Material shown Block Start

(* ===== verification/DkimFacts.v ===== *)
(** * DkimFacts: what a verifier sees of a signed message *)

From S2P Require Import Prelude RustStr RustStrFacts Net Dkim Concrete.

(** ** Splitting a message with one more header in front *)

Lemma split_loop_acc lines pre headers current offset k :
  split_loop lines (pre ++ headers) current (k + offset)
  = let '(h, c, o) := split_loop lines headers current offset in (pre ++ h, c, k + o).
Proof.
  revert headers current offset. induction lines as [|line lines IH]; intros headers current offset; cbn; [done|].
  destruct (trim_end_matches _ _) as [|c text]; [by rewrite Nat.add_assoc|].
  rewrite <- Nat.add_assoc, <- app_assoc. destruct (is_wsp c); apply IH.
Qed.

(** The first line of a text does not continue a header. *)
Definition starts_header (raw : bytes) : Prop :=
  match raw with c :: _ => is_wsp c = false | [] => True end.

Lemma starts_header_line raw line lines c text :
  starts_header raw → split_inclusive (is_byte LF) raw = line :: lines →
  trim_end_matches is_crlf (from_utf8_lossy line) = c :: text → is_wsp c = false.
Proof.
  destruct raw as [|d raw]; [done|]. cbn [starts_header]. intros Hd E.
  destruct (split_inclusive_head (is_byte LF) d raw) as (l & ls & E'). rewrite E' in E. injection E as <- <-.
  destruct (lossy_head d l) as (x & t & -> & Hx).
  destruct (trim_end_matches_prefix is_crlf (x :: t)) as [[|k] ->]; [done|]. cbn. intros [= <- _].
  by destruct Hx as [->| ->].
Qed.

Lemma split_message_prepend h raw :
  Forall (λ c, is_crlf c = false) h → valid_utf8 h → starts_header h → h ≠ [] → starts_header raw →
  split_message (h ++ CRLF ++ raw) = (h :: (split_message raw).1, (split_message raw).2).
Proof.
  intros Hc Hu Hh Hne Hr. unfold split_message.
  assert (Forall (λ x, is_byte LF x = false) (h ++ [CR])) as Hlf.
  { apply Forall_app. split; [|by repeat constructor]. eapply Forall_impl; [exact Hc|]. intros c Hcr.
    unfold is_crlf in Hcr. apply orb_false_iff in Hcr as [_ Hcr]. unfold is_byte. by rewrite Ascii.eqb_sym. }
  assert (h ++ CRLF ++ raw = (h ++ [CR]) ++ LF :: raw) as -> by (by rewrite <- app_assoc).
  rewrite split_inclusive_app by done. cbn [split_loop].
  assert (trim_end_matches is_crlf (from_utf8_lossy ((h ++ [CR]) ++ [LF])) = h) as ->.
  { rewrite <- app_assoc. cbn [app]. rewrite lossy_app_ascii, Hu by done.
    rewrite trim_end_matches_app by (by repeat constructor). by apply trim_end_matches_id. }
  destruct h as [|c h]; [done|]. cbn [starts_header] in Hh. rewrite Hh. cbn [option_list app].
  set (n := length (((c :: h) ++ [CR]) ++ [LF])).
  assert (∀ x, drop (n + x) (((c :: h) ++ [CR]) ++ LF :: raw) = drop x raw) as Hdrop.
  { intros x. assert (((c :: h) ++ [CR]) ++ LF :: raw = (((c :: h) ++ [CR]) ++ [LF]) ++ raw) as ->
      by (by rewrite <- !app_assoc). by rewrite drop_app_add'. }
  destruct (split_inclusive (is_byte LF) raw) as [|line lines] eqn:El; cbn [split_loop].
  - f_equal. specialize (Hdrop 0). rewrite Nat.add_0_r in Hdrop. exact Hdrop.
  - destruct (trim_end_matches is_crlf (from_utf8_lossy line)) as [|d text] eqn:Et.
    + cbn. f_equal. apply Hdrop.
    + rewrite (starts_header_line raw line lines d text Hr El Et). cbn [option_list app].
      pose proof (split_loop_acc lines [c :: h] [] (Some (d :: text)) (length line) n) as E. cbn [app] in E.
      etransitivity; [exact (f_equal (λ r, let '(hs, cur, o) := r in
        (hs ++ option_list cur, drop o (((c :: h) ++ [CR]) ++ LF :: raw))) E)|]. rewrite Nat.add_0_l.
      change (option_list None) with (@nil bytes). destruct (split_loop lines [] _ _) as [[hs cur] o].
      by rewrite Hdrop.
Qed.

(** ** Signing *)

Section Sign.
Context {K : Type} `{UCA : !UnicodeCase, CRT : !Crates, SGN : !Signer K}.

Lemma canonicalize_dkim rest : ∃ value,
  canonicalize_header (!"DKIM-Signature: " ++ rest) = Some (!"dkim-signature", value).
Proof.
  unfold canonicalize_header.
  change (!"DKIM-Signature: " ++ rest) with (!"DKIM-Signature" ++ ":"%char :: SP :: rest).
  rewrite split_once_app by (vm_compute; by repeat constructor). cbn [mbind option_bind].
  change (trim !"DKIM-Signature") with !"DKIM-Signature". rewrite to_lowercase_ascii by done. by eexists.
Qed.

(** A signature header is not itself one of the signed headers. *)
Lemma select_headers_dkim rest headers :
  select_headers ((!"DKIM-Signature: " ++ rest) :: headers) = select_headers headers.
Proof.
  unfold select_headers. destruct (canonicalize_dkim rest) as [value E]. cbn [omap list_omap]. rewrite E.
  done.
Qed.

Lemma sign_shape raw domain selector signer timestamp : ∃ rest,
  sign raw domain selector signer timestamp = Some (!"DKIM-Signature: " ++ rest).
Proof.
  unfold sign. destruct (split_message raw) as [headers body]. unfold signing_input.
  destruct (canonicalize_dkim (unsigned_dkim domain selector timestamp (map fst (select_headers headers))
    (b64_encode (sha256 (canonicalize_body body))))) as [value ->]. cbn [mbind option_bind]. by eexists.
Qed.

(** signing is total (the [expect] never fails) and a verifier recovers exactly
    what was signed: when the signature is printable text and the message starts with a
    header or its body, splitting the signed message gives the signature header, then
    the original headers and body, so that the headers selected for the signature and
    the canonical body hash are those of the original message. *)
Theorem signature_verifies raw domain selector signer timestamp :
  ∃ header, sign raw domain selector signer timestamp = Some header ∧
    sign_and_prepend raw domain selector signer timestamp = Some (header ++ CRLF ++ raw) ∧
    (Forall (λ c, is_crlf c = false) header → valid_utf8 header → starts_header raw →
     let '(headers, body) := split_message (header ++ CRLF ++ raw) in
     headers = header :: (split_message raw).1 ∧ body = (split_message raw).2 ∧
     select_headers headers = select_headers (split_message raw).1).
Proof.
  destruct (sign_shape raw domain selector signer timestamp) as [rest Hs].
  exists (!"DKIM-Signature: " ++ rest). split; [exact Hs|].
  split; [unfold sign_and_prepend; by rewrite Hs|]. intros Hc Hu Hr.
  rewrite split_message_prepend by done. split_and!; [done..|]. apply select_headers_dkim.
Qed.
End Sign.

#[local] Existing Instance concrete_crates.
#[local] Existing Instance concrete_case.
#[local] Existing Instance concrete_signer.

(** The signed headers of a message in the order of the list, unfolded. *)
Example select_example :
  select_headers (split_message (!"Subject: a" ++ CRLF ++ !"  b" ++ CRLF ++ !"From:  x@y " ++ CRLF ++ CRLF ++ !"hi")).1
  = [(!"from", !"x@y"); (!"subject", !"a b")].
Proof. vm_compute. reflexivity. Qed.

Material shown Block End

Produce only the lines from the line containing "trim_end_matches is_crlf (from_utf8_lossy line) = c" through the line containing "destruct (split_inclusive_head (is_byte", inclusive of both, exactly as they stand in the entries above.

  trim_end_matches is_crlf (from_utf8_lossy line) = c :: text → is_wsp c = false.
Proof.
  destruct raw as [|d raw]; [done|]. cbn [starts_header]. intros Hd E.
  destruct (split_inclusive_head (is_byte LF) d raw) as (l & ls & E'). rewrite E' in E. injection E as <- <-.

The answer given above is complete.